╭─ Extracted information
(** X11. A publisher used in a [with] statement is closed exactly once
    when the body is left, in the world that the body left, whether the
    body returned or raised; an exception of the body is not
    suppressed. *)
Theorem publisher_scope_closes_on_exit
    {C A : Type} (self : Publisher.t) (body : Publisher.t -> M C A) (w : World C) :
  exists (s : Publisher.t) (w' : World C),
    Publisher.close self (snd (body self w)) = (Ok s, w')
    /\ Publisher._closed s = true
    /\ with_ Publisher.__enter__ Publisher.__exit__ self body w =
         (match fst (body self w) with
          | Ok a => Ok (Some a, s)
          | Raise e => Raise e
          end, w').
Proof.
  destruct (publisher_close_runs self (snd (body self w)))
    as (s & added & Hclose & Hclosed & _).
  eexists s, _. split; [exact Hclose|]. split; [exact Hclosed|].
  unfold with_, Publisher.__enter__, Publisher.__exit__, ret.
  destruct (body self w) as [[a|e] w1]; cbn [fst snd] in *;
    unfold bind; rewrite Hclose; reflexivity.
Qed.


(** X12. [Consumer.close()] cancels the consumer and then closes the
    channel in [backend], whether or not consuming was started.  After
    [revive(channel)] that is the channel of the revival: the channel
    that the constructor opened is not closed.  [close()] does not read
    [_closed], so a second call cancels and closes again. *)
Theorem consumer_close_after_revive
    {C V : Type} `{Connection C V}
    (k : Consumer.attrs) (queue exchange routing_key exchange_type : option string)
    (durable exclusive auto_delete : option bool) (policy : bool)
    (channel : Channel) (w : World C) :
  exists (s : Consumer.t) (opened : Channel),
    opened = fst (open_channel (conn w))
    /\ (c <- Consumer.__init__ k queue exchange routing_key exchange_type durable
                               exclusive auto_delete policy ;;
        r <- Consumer.revive c channel ;;
        s1 <- Consumer.close r ;;
        Consumer.close s1) w =
         (Ok s,
          mkWorld (snd (open_channel (conn w))) (broker w)
                  (trace w ++ [EChannelOpen opened; ECancel; EChannelClose channel;
                               ECancel; EChannelClose channel]))
    /\ Consumer._closed s = true
    /\ Consumer.backend s = channel
    /\ Consumer.queue s = py_or str_truthy queue (Consumer.cls_queue k).
Proof.
  unfold Consumer.__init__, Consumer.revive, Consumer.close,
    messaging.Consumer_init, messaging.revive, messaging.cancel, connection_channel,
    log, ret.
  repeat (unfold bind; cbv beta).
  destruct (open_channel (conn w)) as [ch c']. cbn [conn broker trace fst snd].
  exists (Consumer.mk
            (messaging.mkConsumer channel
               [mkQueue (py_or str_truthy queue (Consumer.cls_queue k))
                  (mkExchange (py_or str_truthy exchange (Consumer.cls_exchange k))
                     (py_or str_truthy exchange_type (Consumer.cls_exchange_type k))
                     (py_or str_truthy routing_key (Consumer.cls_routing_key k))
                     (override_if_not_None auto_delete (Consumer.cls_auto_delete k))
                     (override_if_not_None durable (Consumer.cls_durable k)))
                  (py_or str_truthy routing_key (Consumer.cls_routing_key k))
                  (override_if_not_None durable (Consumer.cls_durable k))
                  (override_if_not_None exclusive (Consumer.cls_exclusive k))
                  (override_if_not_None auto_delete (Consumer.cls_auto_delete k))]
               policy)
            channel
            (py_or str_truthy queue (Consumer.cls_queue k))
            (py_or str_truthy exchange (Consumer.cls_exchange k))
            (py_or str_truthy routing_key (Consumer.cls_routing_key k))
            (py_or str_truthy exchange_type (Consumer.cls_exchange_type k))
            (override_if_not_None durable (Consumer.cls_durable k))
            (override_if_not_None exclusive (Consumer.cls_exclusive k))
            (override_if_not_None auto_delete (Consumer.cls_auto_delete k))
            true), ch.
  split; [reflexivity|]. split.
  - cbn [Consumer.base Consumer.backend Consumer.queue Consumer.exchange
         Consumer.routing_key Consumer.exchange_type Consumer.durable
         Consumer.exclusive Consumer.auto_delete messaging.channel messaging.queues
         messaging.no_ack].
    rewrite <- ?app_assoc. reflexivity.
  - repeat split.
Qed.


(** ** A constructed consumer *)

(** X14. A consumer that the constructor built has exactly one bound
    queue, so [fetch] on it never fails on [queues[0]]: the constructor
    opens one channel, which is both [backend] and the channel of the
    base class, and [fetch] makes its one [get] on the queue named by the
    resolved [queue] field, under [no_ack] or else the policy of the
    instance, and returns the first waiting message of that queue, if
    any. *)
Theorem constructed_consumer_fetches
    {C V : Type} `{Connection C V}
    (k : Consumer.attrs) (queue exchange routing_key exchange_type : option string)
    (durable exclusive auto_delete : option bool) (policy : bool)
    (no_ack : option bool) (enable_callbacks : bool) (w : World C) :
  exists (c : Consumer.t) (w1 w2 : World C),
    Consumer.__init__ k queue exchange routing_key exchange_type durable exclusive
                      auto_delete policy w = (Ok c, w1)
    /\ trace w1 = trace w ++ [EChannelOpen (Consumer.backend c)]
    /\ Consumer.backend c = fst (open_channel (conn w))
    /\ messaging.channel (Consumer.base c) = Consumer.backend c
    /\ length (Consumer.queues c) = 1%nat
    /\ Consumer.fetch c no_ack enable_callbacks w1
       = (Ok (head (default [] (broker w !! Consumer.queue c))), w2)
    /\ List.filter is_get (trace w2)
       = List.filter is_get (trace w)
           ++ [EGet (Consumer.queue c) (override_if_not_None no_ack policy)].
Proof.
  unfold Consumer.__init__, messaging.Consumer_init, connection_channel, ret.
  repeat (unfold bind; cbv beta).
  destruct (open_channel (conn w)) as [ch c'] eqn:Ho.
  match goal with
  | |- exists c w1 w2, (Ok ?c0, ?w0) = _ /\ _ =>
      set (c1 := c0); set (w1 := w0)
  end.
  assert (Hbound : Consumer.queues c1 = hd orders_queue (Consumer.queues c1) :: [])
    by reflexivity.
  set (qd := hd orders_queue (Consumer.queues c1)) in *.
  assert (Hname : q_name qd = Consumer.queue c1) by reflexivity.
  assert (Hpol : Consumer.no_ack c1 = policy) by reflexivity.
  destruct (available w1 qd) as [|m ms] eqn:Ha.
  - pose proof (fetch_none c1 qd [] Hbound no_ack enable_callbacks w1 Ha) as Hf.
    exists c1, w1. eexists.
    split; [reflexivity|]. split; [reflexivity|]. split; [reflexivity|].
    split; [reflexivity|]. split; [reflexivity|]. split.
    + rewrite Hf. f_equal. f_equal. unfold available in Ha.
      rewrite Hname in Ha. cbn [broker w1] in Ha. now rewrite Ha.
    + cbn [trace]. rewrite Hname, Hpol.
      subst w1. cbn [trace]. rewrite !List.filter_app. cbn [List.filter is_get].
      now rewrite app_nil_r.
  - pose proof (fetch_some c1 qd [] Hbound no_ack enable_callbacks w1 m ms
                  (available_cons qd w1 m ms Ha)) as Hf.
    exists c1, w1. eexists.
    split; [reflexivity|]. split; [reflexivity|]. split; [reflexivity|].
    split; [reflexivity|]. split; [reflexivity|]. split.
    + rewrite Hf. f_equal. f_equal. unfold available in Ha.
      rewrite Hname in Ha. cbn [broker w1] in Ha. now rewrite Ha.
    + cbn [trace]. rewrite Hname, Hpol.
      subst w1. cbn [trace]. rewrite !List.filter_app.
      destruct enable_callbacks; cbn [List.filter is_get app];
        now rewrite ?app_nil_r.
Qed.
Definition generateOpenAICompatibleResponse (T : Transport) (n : nat)
  (settings : AISettings) (messages : list ChatMessage)
  (systemInstruction : string) : Outcome string :=
  let provider_ := getProviderInfo (provider settings) in
  let baseUrl_ :=
    if decide (provider settings = custom)
    then js.strip_trailing_slashes (customBaseUrl settings)
    else baseUrl provider_ in
  if decide (baseUrl_ = EmptyString)
  then Returns "⚠️ Please set the API base URL for your custom provider."
  else
    let openaiMessages :=
      mkChat role_system systemInstruction
      :: map (λ m, mkChat (if decide (role m = role_model) then role_assistant
                           else role m) (content m)) messages in
    match fetch T n (baseUrl_ +:+ "/chat/completions") (apiKey settings)
            (js.or_else (model settings) (defaultModel provider_))
            openaiMessages with
    | Throws e => Throws e
    | Returns response =>
        if negb (ok response)
        then match text response with
             | Throws e => Throws e
             | Returns err =>
                 Returns ("⚠️ API Error (" +:+ pretty (status response) +:+ "): "
                          +:+ js.take 200 err)
             end
        else match json_content response with
             | Throws e => Throws e
             | Returns c => Returns (js.or_else (default EmptyString c) sorry)
             end
    end.

Definition generateAIResponse (T : Transport) (n : nat)
  (settings : AISettings) (messages : list ChatMessage)
  (systemInstruction : string) : Outcome string :=
  if decide (apiKey settings = EmptyString)
  then Returns "⚠️ Please set your API key in Settings (gear icon in the header)."
  else if decide (provider settings = gemini)
  then generateGeminiResponse T n settings messages systemInstruction
  else generateOpenAICompatibleResponse T n settings messages systemInstruction.

End ai.

(** ** The orchestrator functions of the [App] component *)

Module App.
Import storage.

(** The two sources of fresh values: the [n]-th result of [generateId()]
    and of [new Date().toISOString()]. *)
Record Runtime : Type := mkRuntime {
  generateId_nth : nat → string;
  toISOString_nth : nat → string;
  transport : ai.Transport }.

(** The React state that the orchestrator functions read or set. *)
Record State : Type := mkState {
  activeFolder : option Folder.t;
  activeRoom : option Room.t;
  agents : list Agent.t;
  roomAgents : list Agent.t;
  messages : list Message.t;
  inputValue : string;
  isLoading : bool;
  aiSettings : ai.AISettings }.

(** Everything a handler can change: the record store, the React state,
    the console, how many ids and timestamps were drawn so far, and for
    which agents a completion was requested so far, oldest first. *)
Record World : Type := mkWorld {
  store : Store;
  state : State;
  console : list string;
  ids : nat;
  ticks : nat;
  asked : list string }.

Definition with_store (f : Store → Store) (w : World) : World :=
  mkWorld (f (store w)) (state w) (console w) (ids w) (ticks w) (asked w).

Definition with_state (f : State → State) (w : World) : World :=
  mkWorld (store w) (f (state w)) (console w) (ids w) (ticks w) (asked w).

Definition generateId (R : Runtime) (w : World) : string * World :=
  (generateId_nth R (ids w),
   mkWorld (store w) (state w) (console w) (S (ids w)) (ticks w) (asked w)).

Definition toISOString (R : Runtime) (w : World) : string * World :=
  (toISOString_nth R (ticks w),
   mkWorld (store w) (state w) (console w) (ids w) (S (ticks w)) (asked w)).


(** A completion is about to be requested for [agent]: the number of
    earlier requests, and the world that remembers this one. *)
Definition request_for (agent : Agent.t) (w : World) : nat * World :=
  (length (asked w),
   mkWorld (store w) (state w) (console w) (ids w) (ticks w)
     (asked w ++ [Agent.id agent])).

Definition setMessages (f : list Message.t → list Message.t) : State → State :=
  λ st, mkState (activeFolder st) (activeRoom st) (agents st) (roomAgents st)
          (f (messages st)) (inputValue st) (isLoading st) (aiSettings st).



Definition setRoomAgents (v : list Agent.t) : State → State :=
  λ st, mkState (activeFolder st) (activeRoom st) (agents st) v
          (messages st) (inputValue st) (isLoading st) (aiSettings st).

Definition setAgents (v : list Agent.t) : State → State :=
  λ st, mkState (activeFolder st) (activeRoom st) v (roomAgents st)
          (messages st) (inputValue st) (isLoading st) (aiSettings st).

Definition loadAgents (folderId : string) (w : World) : World :=
  with_state (setAgents (getAgents folderId (store w))) w.

Definition loadRoomAgents (roomId : string) (w : World) : World :=
  let agentIds := getRoomAgentIds roomId (store w) in
  let allAgents := getAllAgents (store w) in
  with_state (setRoomAgents (filter (λ a, Agent.id a ∈ agentIds) allAgents)) w.

(** The folder list and the modal flag that [upgradeToDepartment] refreshes
    at its end are display state and are left out. *)
Definition upgradeToDepartment (R : Runtime) (agentId folderName : string)
  (w : World) : World :=
  match getAgentById agentId (store w) with
  | None => w
  | Some agent =>
      let '(newFolderId, w) := generateId R w in
      let '(now, w) := toISOString R w in
      let newFolder :=
        Folder.mk newFolderId folderName
          ("Department for " +:+ Agent.name agent)
          (Some (Agent.folder_id agent)) now in
      let w := with_store (addFolder newFolder) w in
      let w := with_store (updateAgentFolder agentId newFolderId) w in
      let '(roomId, w) := generateId R w in
      let '(now, w) := toISOString R w in
      let w := with_store
                 (addRoom (Room.mk roomId newFolderId "Department Meeting"
                             meeting now) (Some [agentId])) w in
      let '(companyRoomId, w) := generateId R w in
      let '(now, w) := toISOString R w in
      let w := with_store
                 (addRoom (Room.mk companyRoomId newFolderId "Department Chat"
                             company now) None) w in
      let '(assistantId, w) := generateId R w in
      let deptAssistant :=
        Agent.mk assistantId newFolderId "Dept Assistant"
          "Department Coordinator"
          "You are the primary assistant for this department. You help with meeting minutes and coordination."
          true in
      let w := with_store (addAgent deptAssistant) w in
      let w := with_store (addRoomAgent roomId assistantId) w in
      with_store (addRoomAgent companyRoomId assistantId) w
  end.


Definition roomTypeName (t : RoomType) : string :=
  match t with
  | meeting => "meeting"
  | company => "company"
  | direct => "direct"
  end.

Definition newline : string := String (ascii_of_nat 10) EmptyString.

Definition quote : string := String (ascii_of_nat 34) EmptyString.

(** The label a history line gets: the author's name, [undefined] when the
    author is no longer among the folder's agents, [User] when there is no
    author. *)
Definition speaker (agents : list Agent.t) (m : Message.t) : string :=
  match Message.agent_id m with
  | Some aid =>
      if decide (aid = EmptyString) then "User"
      else match snd <$> list_find (λ a, Agent.id a = aid) agents with
           | Some a => Agent.name a
           | None => "undefined"
           end
  | None => "User"
  end.

Definition chatRole (r : MessageRole) : ai.ChatRole :=
  match r with
  | user => ai.role_user
  | model => ai.role_model
  end.

Definition contextMessages (st : State) (userMessage : Message.t)
  : list ai.ChatMessage :=
  map (λ m, ai.mkChat (chatRole (Message.role m))
              ("[" +:+ speaker (agents st) m +:+ "]: " +:+ Message.content m))
      (messages st)
  ++ [ai.mkChat ai.role_user ("[User]: " +:+ Message.content userMessage)].

Definition systemInstruction (st : State) (activeFolder : Folder.t)
  (activeRoom : Room.t) (agent : Agent.t) : string :=
  let indent := "        " in
  "You are " +:+ Agent.name agent +:+ ", the " +:+ Agent.role agent +:+ ". "
  +:+ newline +:+ indent
  +:+ (if Agent.is_assistant agent
       then "You are the meeting assistant. Help with minutes and coordination."
       else EmptyString)
  +:+ newline +:+ indent
  +:+ "Your specific instructions: " +:+ Agent.system_instruction agent +:+ "."
  +:+ newline +:+ indent
  +:+ "You are in the room " +:+ quote +:+ Room.name activeRoom +:+ quote
  +:+ " (Type: " +:+ roomTypeName (Room.type activeRoom)
  +:+ ") within project " +:+ quote +:+ Folder.name activeFolder +:+ quote
  +:+ "."
  +:+ newline +:+ indent
  +:+ "Other agents in this room: "
  +:+ js.join ", " (map (λ a, Agent.name a +:+ " (" +:+ Agent.role a +:+ ")")
                      (roomAgents st))
  +:+ "."
  +:+ newline +:+ indent
  +:+ "Respond to the user's message appropriately. If you are the assistant and the user asks to "
  +:+ quote +:+ "end meeting" +:+ quote +:+ " or " +:+ quote
  +:+ "generate minutes" +:+ quote +:+ ", summarize the discussion.".

(** The body of [for (const agent of targetAgents)]. [st] is the state of
    the render in which [sendMessage] was created: the loop reads
    [messages], [agents], [roomAgents] and [aiSettings] from it, not from
    the state that [setMessages] is building. The result carries the error
    of the completion that threw, which ends the loop. *)
Fixpoint respond (R : Runtime) (st : State) (activeFolder : Folder.t)
  (activeRoom : Room.t) (userMessage : Message.t) (targets : list Agent.t)
  (w : World) : World * option string :=
  match targets with
  | [] => (w, None)
  | agent :: targets =>
      let '(n, w) := request_for agent w in
      match ai.generateAIResponse (transport R) n (aiSettings st)
              (contextMessages st userMessage)
              (systemInstruction st activeFolder activeRoom agent) with
      | Throws error => (w, Some error)
      | Returns aiContent =>
          let '(id, w) := generateId R w in
          let '(now, w) := toISOString R w in
          let aiMessage :=
            Message.mk id (Room.id activeRoom) (Some (Agent.id agent)) model
              aiContent now in
          let w := with_state (setMessages (λ prev, prev ++ [aiMessage])) w in
          let w := with_store (addMessage aiMessage) w in
          respond R st activeFolder activeRoom userMessage targets w
      end
  end.




(** [createRoom]; the room list and the modal flag it refreshes are display
    state and are left out. *)
Definition createRoom (R : Runtime) (name : string) (type : RoomType)
  (agentIds : list string) (w : World) : World :=
  match activeFolder (state w) with
  | None => w
  | Some activeFolder =>
      let finalAgentIds := agentIds in
      let finalAgentIds :=
        if decide (type = meeting)
        then match snd <$> list_find (λ a, Agent.is_assistant a = true)
                             (agents (state w)) with
             | Some assistant =>
                 if decide (Agent.id assistant ∈ finalAgentIds)
                 then finalAgentIds
                 else finalAgentIds ++ [Agent.id assistant]
             | None => finalAgentIds
             end
        else finalAgentIds in
      let '(id, w) := generateId R w in
      let '(now, w) := toISOString R w in
      let newRoom := Room.mk id (Folder.id activeFolder) name type now in
      with_store (addRoom newRoom (Some finalAgentIds)) w
  end.


Definition createAgent (R : Runtime) (name role instruction : string)
  (w : World) : World :=
  match activeFolder (state w) with
  | None => w
  | Some activeFolder =>
      let '(id, w) := generateId R w in
      let newAgent :=
        Agent.mk id (Folder.id activeFolder) name role instruction false in
      let w := with_store (addAgent newAgent) w in
      loadAgents (Folder.id activeFolder) w
  end.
╰─
Problem to solve: Reproduce the entries above exactly, but only the lines between the line holding "destruct (open_channel (conn w)) as [ch c'] eqn:Ho." and the line holding "now rewrite app_nil_r.", inclusive.

Result of this exercise:
  destruct (open_channel (conn w)) as [ch c'] eqn:Ho.
  match goal with
  | |- exists c w1 w2, (Ok ?c0, ?w0) = _ /\ _ =>
      set (c1 := c0); set (w1 := w0)
  end.
  assert (Hbound : Consumer.queues c1 = hd orders_queue (Consumer.queues c1) :: [])
    by reflexivity.
  set (qd := hd orders_queue (Consumer.queues c1)) in *.
  assert (Hname : q_name qd = Consumer.queue c1) by reflexivity.
  assert (Hpol : Consumer.no_ack c1 = policy) by reflexivity.
  destruct (available w1 qd) as [|m ms] eqn:Ha.
  - pose proof (fetch_none c1 qd [] Hbound no_ack enable_callbacks w1 Ha) as Hf.
    exists c1, w1. eexists.
    split; [reflexivity|]. split; [reflexivity|]. split; [reflexivity|].
    split; [reflexivity|]. split; [reflexivity|]. split.
    + rewrite Hf. f_equal. f_equal. unfold available in Ha.
      rewrite Hname in Ha. cbn [broker w1] in Ha. now rewrite Ha.
    + cbn [trace]. rewrite Hname, Hpol.
      subst w1. cbn [trace]. rewrite !List.filter_app. cbn [List.filter is_get].
      now rewrite app_nil_r.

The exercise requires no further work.